Deixe a ideia de escrever esses diários e deixá-los apenas salvos nesse laptop para caso alguém o encontre.
Conseguimos conexão com a internet, que ainda existe, e passei a postar essas entradas como um blog, para quem quer que leia, saber que pode haver um meio de sobreviver.
Eu não imaginei que minha cidade demorasse tão pouco tempo para cair... Três dias, e tudo o que resta agora são focos de incêndio que ainda não foram apagados (e provavelmente só o tempo o fará), alguns milhões de pessoas fugindo da cidade (e se os deuses forem bons, elas vão morrer logo que atingirem a fronteira), e por último, mas não menos importante...
Mortos...
Mortos... Andando por aí...
E isso não é nada como eu havia pensado que seria...
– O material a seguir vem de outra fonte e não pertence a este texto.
(** * DLT-perf-model: the dataset pipeline of [data/dataset.py]

    A shallow embedding of [MDataset], its two variants [OPDataset] and
    [SubgraphDataset], the batch collator and [DatasetFactory], with the
    properties the specification states about them.

    Python values are an inductive type, dictionaries are insertion-ordered
    association lists, exceptions are the [Raise] case of [result], and the
    class-level caches of [DatasetFactory] together with the [lru_cache]
    tables live in an explicit [state] threaded through a small monad. *)

From Stdlib Require Import String Ascii List ZArith Bool Lia PeanoNat.
Import ListNotations.

Set Warnings "-register-all".

Local Open Scope string_scope.
Local Open Scope list_scope.

(** ** Exceptions and results *)

Inductive exn : Type :=
| ValueError
| IndexError
| KeyError (k : string)
| TypeError
| AttributeError
| AssertionError.

Inductive result (A : Type) : Type :=
| Ok (a : A)
| Raise (e : exn).

Arguments Ok {A} a.
Arguments Raise {A} e.

Definition rbind {A B} (r : result A) (f : A -> result B) : result B :=
  match r with
  | Ok a => f a
  | Raise e => Raise e
  end.

(** ** Python dictionaries: insertion-ordered, keyed by strings *)

Module Dict.

Definition t (V : Type) : Type := list (string * V).

Definition keys {V} (d : t V) : list string := map fst d.

(** [k in d] / [d.get(k)] *)
Fixpoint get {V} (k : string) (d : t V) : option V :=
  match d with
  | [] => None
  | (k', v) :: r => if String.eqb k' k then Some v else get k r
  end.

(** [d[k] = v]: an existing key keeps its position *)
Fixpoint set {V} (k : string) (v : V) (d : t V) : t V :=
  match d with
  | [] => [(k, v)]
  | (k', v') :: r =>
      if String.eqb k' k then (k, v) :: r else (k', v') :: set k v r
  end.

(** [d.setdefault(k, v)], seen as the dictionary it leaves behind *)
Definition setdefault {V} (k : string) (v : V) (d : t V) : t V :=
  match get k d with
  | Some _ => d
  | None => set k v d
  end.

(** [d[k]] *)
Definition item {V} (k : string) (d : t V) : result V :=
  match get k d with
  | Some v => Ok v
  | None => Raise (KeyError k)
  end.

(** a Python dict never holds a key twice *)
Definition wf {V} (d : t V) : Prop := NoDup (keys d).

End Dict.

(** ** Python values held by feature and label dictionaries

    Numeric leaves carry an integer payload that stands for the number: the
    embedded code never computes on it (all arithmetic is inside the scalers
    and the tensor library, which stay outside). *)

Inductive pyval : Type :=
| PNone
| PNum (x : Z)
| PStr (s : string)
| PList (l : list pyval)
| PDict (d : list (string * pyval)).

Definition pydict : Type := Dict.t pyval.

Definition chars (s : string) : list pyval :=
  map (fun c => PStr (String c EmptyString)) (list_ascii_of_string s).

(** [for e in v]: the elements a [for] loop or [list.extend] sees *)
Definition py_iter (v : pyval) : result (list pyval) :=
  match v with
  | PList l => Ok l
  | PDict d => Ok (map PStr (Dict.keys d))
  | PStr s => Ok (chars s)
  | PNone | PNum _ => Raise TypeError
  end.

(** [l[index]] on a Python list: a negative index counts from the end *)
Definition list_index {A} (l : list A) (index : Z) : result A :=
  let n := Z.of_nat (length l) in
  let i := if (index <? 0)%Z then (index + n)%Z else index in
  if ((i <? 0) || (n <=? i))%Z then Raise IndexError
  else match nth_error l (Z.to_nat i) with
       | Some a => Ok a
       | None => Raise IndexError
       end.

(** [s.endswith(suffix)] *)
Definition endswith (s suffix : string) : bool :=
  let n := String.length s in
  let m := String.length suffix in
  (m <=? n)%nat && String.eqb (substring (n - m) m s) suffix.

(** ** The collaborators [dataset.py] imports

    [FeatureKeys] comes from [data/graph.py], [Environment] and
    [DatasetType] from [objects], the scalers from [sklearn.preprocessing]:
    none of them is part of this file, so their constants and functions are
    the fields of the records below. *)

Record FeatureKeys : Type := {
  X_OP_FEAT : string;
  X_SUBGRAPH_FEAT : string;
  Y_OP_FEAT : string;
  Y_SUBGRAPH_FEAT : string;
  FEAT_SUFFIX : string
}.

(** [preprocessing.StandardScaler] and [preprocessing.MinMaxScaler] *)
Inductive scaler_class : Type := StandardScaler | MinMaxScaler.

Inductive DatasetType : Type := OP | Grouping | Subgraph.

Record externals : Type := {
  keys_of : FeatureKeys;
  (** a fitted scaler, and [scaler_class().fit(data)] *)
  scaler : Type;
  fit : scaler_class -> list pyval -> result scaler;
  (** callables handed in as [normalization]: Python compares and hashes
      them by identity, tests them for truth, and calls them on [(x, y)] *)
  callable : Type;
  callable_eq_dec : forall a b : callable, {a = b} + {a <> b};
  callable_truth : callable -> bool;
  call : callable -> pydict -> pydict -> result (pydict * pyval);
  (** [np.array(values)] on a Python list and
      [torch.tensor(array, dtype=torch.float32)] on its result, the two
      library calls of the collator; each returns an object or raises *)
  ndarray : Type;
  np_array : list pyval -> result ndarray;
  tensor : Type;
  torch_tensor : ndarray -> result tensor;
  (** [objects.Environment]: hashable, and formatted by an f-string *)
  Environment : Type;
  env_eq_dec : forall a b : Environment, {a = b} + {a <> b};
  env_str : Environment -> string;
  datasets_path : string;
  (** [data.graph.Graph]: [from_data_dummy n] is the object made by the
      [n]-th allocation of the process, [Graph.from_data(None, dummy=True)] *)
  Graph : Type;
  from_data_dummy : nat -> Graph;
  node_features : Graph -> result (list pydict * list pydict);
  subgraph_features : Graph -> Z -> result (list pydict * list pydict);
  full_graph_feature : Graph -> Z -> result (pydict * pydict)
}.

(** ** The embedding proper *)

Section Pipeline.

Variable X : externals.

Abbreviation FK := (keys_of X).

(** *** Fitted transforms and the [Normalizer]

    The three shapes of entry the scaler dictionaries receive:
    [lambda item: item], a fitted scaler object, and
    [lambda Y: [scaler(y) for y in Y]]. *)
Inductive transform : Type :=
| TIdentity
| TScaler (s : scaler X)
| TMapCall (s : scaler X).

Record Normalizer : Type := {
  x_scaler_dict : Dict.t transform;
  y_scaler_dict : Dict.t transform
}.

(** the [normalization] argument: a plain value (a [str] when it is a
    [PStr]) or a callable *)
Inductive norm_arg : Type :=
| NormVal (v : pyval)
| NormCallable (c : callable X).

(** the concrete class of a dataset object *)
Inductive variant : Type := OPDataset | SubgraphDataset.

Record MDataset : Type := {
  oid : nat;
  klass : variant;
  graphs_cache_key : string;
  features : list pydict;
  labels : list pydict;
  normalizer : option (callable X)
}.

(** *** Process state

    Object identities are allocation numbers; [events] records the calls
    that leave this file (scaler fits, feature extraction, placeholder
    graphs, data directories). *)
Inductive event : Type :=
| EvFit (cls : scaler_class) (data : list pyval)
| EvFromData (n : nat)
| EvDataDir (path : string)
| EvExtract (kind : DatasetType) (g : Graph X).

(** a list of graphs, as an object *)
Record glist : Type := {
  glist_oid : nat;
  glist_items : list (Graph X)
}.

Definition load_key : Type := Environment X * string * bool.

(** what [lru_cache] hashes of a [normalization] argument *)
Inductive hkey : Type :=
| HNone
| HNum (x : Z)
| HStr (s : string)
| HCallable (c : callable X).

Definition kwargs : Type := list (string * Z).

Definition creator_key : Type := string * hkey * kwargs.

Record state : Type := {
  next_oid : nat;
  events : list event;
  graphs_cache : Dict.t glist;
  load_graphs_memo : list (load_key * glist);
  op_memo : list (creator_key * MDataset);
  grouping_memo : list (creator_key * MDataset);
  subgraph_memo : list (creator_key * MDataset)
}.

Definition initial_state : state :=
  {| next_oid := 0; events := []; graphs_cache := [];
     load_graphs_memo := []; op_memo := []; grouping_memo := [];
     subgraph_memo := [] |}.

Definition with_next_oid (n : nat) (st : state) : state :=
  {| next_oid := n; events := events st; graphs_cache := graphs_cache st;
     load_graphs_memo := load_graphs_memo st; op_memo := op_memo st;
     grouping_memo := grouping_memo st; subgraph_memo := subgraph_memo st |}.

Definition with_events (l : list event) (st : state) : state :=
  {| next_oid := next_oid st; events := l; graphs_cache := graphs_cache st;
     load_graphs_memo := load_graphs_memo st; op_memo := op_memo st;
     grouping_memo := grouping_memo st; subgraph_memo := subgraph_memo st |}.

Definition with_graphs_cache (c : Dict.t glist) (st : state) : state :=
  {| next_oid := next_oid st; events := events st; graphs_cache := c;
     load_graphs_memo := load_graphs_memo st; op_memo := op_memo st;
     grouping_memo := grouping_memo st; subgraph_memo := subgraph_memo st |}.

Definition with_load_graphs_memo (m : list (load_key * glist)) (st : state)
  : state :=
  {| next_oid := next_oid st; events := events st;
     graphs_cache := graphs_cache st;
     load_graphs_memo := m; op_memo := op_memo st;
     grouping_memo := grouping_memo st; subgraph_memo := subgraph_memo st |}.

Definition creator_memo (kind : DatasetType) (st : state)
  : list (creator_key * MDataset) :=
  match kind with
  | OP => op_memo st
  | Grouping => grouping_memo st
  | Subgraph => subgraph_memo st
  end.

Definition with_creator_memo (kind : DatasetType)
    (m : list (creator_key * MDataset)) (st : state) : state :=
  {| next_oid := next_oid st; events := events st;
     graphs_cache := graphs_cache st;
     load_graphs_memo := load_graphs_memo st;
     op_memo := match kind with OP => m | _ => op_memo st end;
     grouping_memo := match kind with Grouping => m | _ => grouping_memo st end;
     subgraph_memo := match kind with Subgraph => m | _ => subgraph_memo st end |}.

(** *** The monad: state that survives an exception *)
Definition M (A : Type) : Type := state -> result A * state.

Definition ret {A} (a : A) : M A := fun st => (Ok a, st).

Definition raise {A} (e : exn) : M A := fun st => (Raise e, st).

Definition bind {A B} (m : M A) (f : A -> M B) : M B :=
  fun st =>
    match m st with
    | (Ok a, st') => f a st'
    | (Raise e, st') => (Raise e, st')
    end.

Definition lift {A} (r : result A) : M A := fun st => (r, st).

Definition log (e : event) : M unit :=
  fun st => (Ok tt, with_events (events st ++ [e]) st).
Claro, houveram uns ataques, que levaram muitas pessoas a se transformarem, mas com toda a comoção das pessoas querendo sair da cidade, todo o caos dos mortos-vivos foi levado para os lados mais externos da cidade.
O centro está calmo e o prédio onde estou abrigado junto com Ana, que resgatei e tirei de casa antes que minha mãe pudesse botar os dentes nela.
Minha própria mãe, que eu encontrei enfiando os dentes no gato, que enfiava as garras na cara dela logo que cheguei... E tive que colocar uma bala na cabeça dela.
Eu achei realmente incrível o que Jenny e os outros fizeram naquele lugar, transformaram o prédio em lugar acusticamente isolado. Alex, Ash (apelido de um dos nossos) e os outros menores saquearam tudo o que puderam de todos os mercados dos arredores (no meio de toda aquela bagunça que, como fiquei sabendo depois pelo Lobo, começou um dia antes de nos encontrarmos...), enquanto os mais velhos buscaram toda água que conseguiram carregar, mas infelizmente, tiveram que se esquivar de alguns militares, e no interim, para minha surpresa, tiveram de matar alguns arruaceiros, para não serem roubados nem saqueados antes que pudessem chegar ao prédio.
Eu realmente não entendi como eles não sentiram o mínimo remorso ou a mínima vergonha de contar sobre isso, mas não ia discutir...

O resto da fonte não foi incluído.